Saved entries
Start of Block

Lemma admitted_channels k c' : channels (admitted_state s who id a c digest n total) !! k = Some c' →
  ∃ c0, channels s !! k = Some c0 ∧ terms c' = terms c0 ∧ retired c' = retired c0 ∧ channel_active c' = channel_active c0
    ∧ lost_msat (channel_usage c') = lost_msat (channel_usage c0)
    ∧ submitted_msat (channel_usage c') = submitted_msat (channel_usage c0)
    ∧ paid_msat (channel_usage c') = paid_msat (channel_usage c0)
    ∧ (k = channel_id (contract a) ∧ c0 = c ∧ reserved_msat (channel_usage c') = total
       ∨ k ≠ channel_id (contract a) ∧ c' = c0).
Proof.
  cbn [channels admitted_state]. destruct (decide (k = channel_id (contract a))) as [->|Hne].
  - rewrite lookup_insert_eq. intros [= <-]. exists c. split; [apply Had|]. cbn. auto 10.
  - rewrite lookup_insert_ne by done. intros Hk. exists c'. auto 10.
Qed.

Lemma admitted_shape : shape limits (admitted_state s who id a c digest n total).
Proof.
  destruct Hbk as [Hsh _ _ _], Had. apply (shape_agree _ s); [done|by eapply agree_insert|by eapply agree_insert|].
  intros k b c' Hk Hon Hc'. destruct (admitted_channels _ _ Hc') as (c0 & Hc0 & _ & _ & -> & _).
  destruct (admitted_accounts k b Hk) as [(_ & Ec & Ea & _)|[_ Hk']].
  - rewrite Ec in Hc0. congruence.
  - destruct (sh_home _ _ Hsh k b Hk') as (c1 & Hc1 & _ & _ & Hact). simplify_eq. auto.
Qed.

Lemma admitted_attempt k b d t : accounts (admitted_state s who id a c digest n total) !! k = Some b →
  attempts b !! d = Some t →
  (k = id ∧ d = digest ∧ t = mkAttempt (next_token s + 1) n Pending)
  ∨ ∃ b0, accounts s !! k = Some b0 ∧ attempts b0 !! d = Some t ∧ contract b = contract b0.
Proof.
  intros Hk. destruct (admitted_accounts k b Hk) as [(-> & Ec & _ & ->)|[_ Hk']]; [|by eauto].
  destruct (decide (d = digest)) as [->|Hne].
  - rewrite lookup_insert_eq. intros [= <-]. by left.
  - rewrite lookup_insert_ne by done. intros Hd. right. exists a. split; [apply Had|done].
Qed.

Lemma admitted_old k b : accounts s !! k = Some b →
  ∃ b', accounts (admitted_state s who id a c digest n total) !! k = Some b' ∧ contract b' = contract b
    ∧ (∀ d t, attempts b !! d = Some t → attempts b' !! d = Some t).
Proof.
  intros Hk. cbn [accounts admitted_state]. destruct (decide (k = id)) as [->|Hne].
  - rewrite lookup_insert_eq. rewrite (ad_account _ _ _ _ _ _ _ _ _ _ _ Had) in Hk. injection Hk as <-.
    eexists. split; [done|]. split; [done|]. intros d t Hd. cbn. rewrite lookup_insert_ne; [done|].
    intros <-. by rewrite admitted_fresh in Hd.
  - rewrite lookup_insert_ne by done. eauto.
Qed.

End of Block

◆ **Work to be completed**
Return all lines from the entries that contain the string "destruct".

◆ **Response**
  cbn [channels admitted_state]. destruct (decide (k = channel_id (contract a))) as [->|Hne].
  destruct Hbk as [Hsh _ _ _], Had. apply (shape_agree _ s); [done|by eapply agree_insert|by eapply agree_insert|].
  intros k b c' Hk Hon Hc'. destruct (admitted_channels _ _ Hc') as (c0 & Hc0 & _ & _ & -> & _).
  destruct (admitted_accounts k b Hk) as [(_ & Ec & Ea & _)|[_ Hk']].
  - destruct (sh_home _ _ Hsh k b Hk') as (c1 & Hc1 & _ & _ & Hact). simplify_eq. auto.
  intros Hk. destruct (admitted_accounts k b Hk) as [(-> & Ec & _ & ->)|[_ Hk']]; [|by eauto].
  destruct (decide (d = digest)) as [->|Hne].
  intros Hk. cbn [accounts admitted_state]. destruct (decide (k = id)) as [->|Hne].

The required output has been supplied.